Peut-être, j’entends des choses vraiment agréables mais comme j’ai un ego un peu à vif, c’est compliqué car je n’ai confiance en moi que quelques minutes par jour. Comme je travaille beaucoup, je me dis que ce n’est pas immérité. Je navigue entre l’humilité et l’immodestie (rires). J’essaye de trouver un point d’équilibre. Je suis, comme tous les artistes, un peu funambule. Ce succès d’estime me rassure : avant je n’intéressais pas grand’ monde mais mon cercle de fans s’élargit peu à peu. J’identifie des typologies, c’est drôle. Sans faire des diagrammes, je dresse un tableau mental et c’est réjouissant car les profils sont assez variés. Je sais aussi qu’il suffit d’un faux-pas ou pire, d’un disque raté, et je retourne fissa aux oubliettes voire dans le donjon de la disgrâce.

Tu as surtout tourné en duo et en solo.

Trouver des dates en groupe est compliqué. C’est une économie très fragile, comme tu le sais. On va quand même jouer en groupe dans un festival en juillet en Normandie. J’aimerais vraiment trouver un tourneur pour pouvoir jouer plus souvent et en régions. Pour l’instant j’ai pris quelques contacts, on va voir ce que cela va donner. Le self-booking est une activité chronophage qui consiste à dire « aimez-moi » avec tout ce que ça implique de vain et ridicule

Tu sors un nouveau cinq titres, dont un remix d’un titre du premier album. Tu écris beaucoup : c’est pour ça que tu sors un nouveau maxi ?

Oui, j’ai beaucoup de morceaux et je veux enregistrer les nouvelles compositions en date. Je veux bâtir une œuvre ! Pour l’EP, tout a été écrit entre novembre 2021 et février 2022. Tout ne se vaut pas dans l’écriture (rires) mais j’avais un besoin physique de sortir ce disque.
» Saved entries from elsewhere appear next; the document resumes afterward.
(** * Auto insurance premium savings estimator: the computation of [src/App.tsx]

    The page computes, on every render, a chain of constants from the six
    fields of the form ([App.tsx], lines 32 to 44).  This file embeds that
    chain and proves the properties stated about it.

    JavaScript numbers are IEEE 754 binary64 values; they are modelled by
    Rocq's primitive [float], which is the same format with the same
    round-to-nearest-even arithmetic.  Nothing is idealised to real or
    rational arithmetic: a literal such as [0.85] is the double nearest to
    85/100 and every [*], [/] and [-] rounds as the processor does.

    Statements about single inputs are settled by evaluation.  Statements
    about every premium go through the specification of the primitive
    operations ([SpecFloat], linked to the primitives by [FloatAxioms]):
    a finite double is counted in units of [2^-1074], which makes it an
    integer, and the operations are shown to round the exact result to the
    nearest double.

    Layout: the model of the source (the computation, then the tables as
    object literals, the selects and the form); exact values and rounding
    on integers; the operations of [SpecFloat]; the primitive operations;
    the factor tables; the properties; then the same lines on inputs
    outside the tables and the non-negative integers, and the form. *)

From Stdlib Require Import ZArith Lia List String Bool.
From Stdlib Require Import Floats.
Import ListNotations.

Set Warnings "-inexact-float".

Local Open Scope string_scope.

(** ** Values that a property read can produce

    A read [o[k]] on an object literal yields the own property when there is
    one, otherwise whatever the prototype chain has under that name
    ([Object.prototype] for a literal), otherwise [undefined]. *)

Inductive jsval : Type :=
| JUndefined
| JNumber (x : float)
| JObject (name : string).   (* a function or an object, by the name read *)

(** [ToNumber]: a number is itself; [undefined], a function or a plain
    object converts to [NaN]. *)
Definition ToNumber (v : jsval) : float :=
  match v with
  | JNumber x => x
  | JUndefined => nan
  | JObject _ => nan
  end.

(** [ToBoolean]: [undefined], [0], [-0] and [NaN] are falsy; objects and
    functions are truthy. *)
Definition ToBoolean (v : jsval) : bool :=
  match v with
  | JUndefined => false
  | JNumber x => negb (is_zero x || is_nan x)
  | JObject _ => true
  end.

(** [a || b] *)
Definition js_or (a b : jsval) : jsval := if ToBoolean a then a else b.

(** ** The input record, [interface SavingsInput] *)

Inductive AgeRange := Age16_19 | Age20_24 | Age25_29 | Age30_64 | Age65_74 | Age75plus.
Inductive VehicleType := sedan | suv | truck | sports | luxury | electric.
Inductive CoverageLevel := minimum | standard | full.
Inductive DrivingHistory := clean | minor.

Record SavingsInput := {
  ageRange : AgeRange;
  state : string;
  vehicleType : VehicleType;
  coverageLevel : CoverageLevel;
  drivingHistory : DrivingHistory;
  currentPremium : float
}.

(** The options of the state selector. *)
Definition STATES : list string :=
  ["AL";"AK";"AZ";"AR";"CA";"CO";"CT";"DE";"FL";"GA";"HI";"ID";"IL";"IN";"IA";
   "KS";"KY";"LA";"ME";"MD";"MA";"MI";"MN";"MS";"MO";"MT";"NE";"NV";"NH";"NJ";
   "NM";"NY";"NC";"ND";"OH";"OK";"OR";"PA";"RI";"SC";"SD";"TN";"TX";"UT";"VT";
   "VA";"WA";"WV";"WI";"WY";"DC"].

(** ** The factor tables *)

Local Open Scope float_scope.

Definition AGE_FACTOR (a : AgeRange) : float :=
  match a with
  | Age16_19 => 1.85
  | Age20_24 => 1.55
  | Age25_29 => 1.20
  | Age30_64 => 1.00
  | Age65_74 => 1.15
  | Age75plus => 1.35
  end.

(** [STATE_FACTOR] is read with an arbitrary string, so it is kept as the
    list of its own properties, in the order of the literal. *)
Definition STATE_FACTOR : list (string * float) :=
  [("MI", 1.45); ("LA", 1.40); ("FL", 1.35); ("NY", 1.30);
   ("CA", 1.25); ("NJ", 1.28); ("TX", 1.20); ("DEFAULT", 1.00)].

Definition VEHICLE_FACTOR (v : VehicleType) : float :=
  match v with
  | sedan => 1.00
  | suv => 1.10
  | truck => 1.08
  | sports => 1.45
  | luxury => 1.55
  | electric => 1.15
  end.

Definition COVERAGE_FACTOR (c : CoverageLevel) : float :=
  match c with
  | minimum => 0.65
  | standard => 1.00
  | full => 1.45
  end.

Definition HISTORY_FACTOR (h : DrivingHistory) : float :=
  match h with
  | clean => 0.85
  | minor => 1.00
  end.

(** The properties every object literal inherits from [Object.prototype]:
    eleven functions and the accessor [__proto__], which reads as the
    prototype object itself. *)
Definition OBJECT_PROTOTYPE : list string :=
  ["constructor"; "__defineGetter__"; "__defineSetter__"; "hasOwnProperty";
   "__lookupGetter__"; "__lookupSetter__"; "isPrototypeOf";
   "propertyIsEnumerable"; "toString"; "valueOf"; "__proto__";
   "toLocaleString"]%string.

Fixpoint own_property (k : string) (o : list (string * float)) : option float :=
  match o with
  | [] => None
  | (k', x) :: o' => if String.eqb k k' then Some x else own_property k o'
  end.

Definition inherited (k : string) : bool := existsb (String.eqb k) OBJECT_PROTOTYPE.

(** [o[k]] for an object literal [o] whose own properties are numbers. *)
Definition read_property (o : list (string * float)) (k : string) : jsval :=
  match own_property k o with
  | Some x => JNumber x
  | None => if inherited k then JObject k else JUndefined
  end.

(** ** [Math.max], [Math.min], [Math.round] *)

(** [Math.max(a, b)]: [NaN] when either is; [+0] is larger than [-0]. *)
Definition Math_max (a b : float) : float :=
  if is_nan a || is_nan b then nan
  else if a <? b then b
  else if b <? a then a
  else if get_sign a then b else a.

(** [Math.min(a, b)]: [NaN] when either is; [-0] is smaller than [+0]. *)
Definition Math_min (a b : float) : float :=
  if is_nan a || is_nan b then nan
  else if a <? b then a
  else if b <? a then b
  else if get_sign a then a else b.

(** The integer nearest to [(-1)^s * m * 2^e], the larger one at a tie:
    the floor of the value plus one half. *)
Definition round_half_up (s : bool) (m : positive) (e : Z) : Z :=
  let v := if s then Z.neg m else Z.pos m in
  match e with
  | Z.neg k => (2 * v + 2 ^ Z.pos k) / 2 ^ (Z.pos k + 1)
  | _ => v * 2 ^ e
  end.

(** An integer of magnitude below 2^63 as a number. *)
Definition of_Z (n : Z) : float :=
  match n with
  | Z0 => zero
  | Z.pos _ => of_uint63 (Uint63.of_Z n)
  | Z.neg _ => - of_uint63 (Uint63.of_Z (- n))
  end.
Si c’est un EP, c’est parce que je n’avais ni le temps, ni les moyens (pharaoniques !) de ressortir un album parce que là c’est un autre chantier. Cela me permettait de donner des nouvelles discographiques et me prouver que je pouvais enregistrer des morceaux tout neufs qui tiennent la route. C’est un prélude au nouvel album qui sera pour 2023 et pour lequel je souhaiterais lancer une collecte de précommandes à l’automne. J’aimerais bien que ce soit un peu moins la débrouille et pouvoir confier certaines tâches à des gens compétents. Je suis crevé à force de tout faire moi-même, sauf la presse pour laquelle Nicolas Favier de La Centrifugeuse réalise un boulot extraordinaire … Dans le dernier morceau « I Would Have Loved To Love You », je dis que mon système nerveux est en train de se désagréger. J’ai bientôt 48 ans et n’ai jamais été aussi heureux dans ma vie personnelle et familiale mais le revers de la médaille c’est qu’il va falloir que je délègue un peu pour garder le cap. Je fais ce que je veux mais je me prends la réalité en pleine gueule. Il faut des airbags, vite ! Sinon, c’est l’infarctus assuré dans le prochain semestre. Remarque, ça boosterait peut-être les ventes de disques (rires).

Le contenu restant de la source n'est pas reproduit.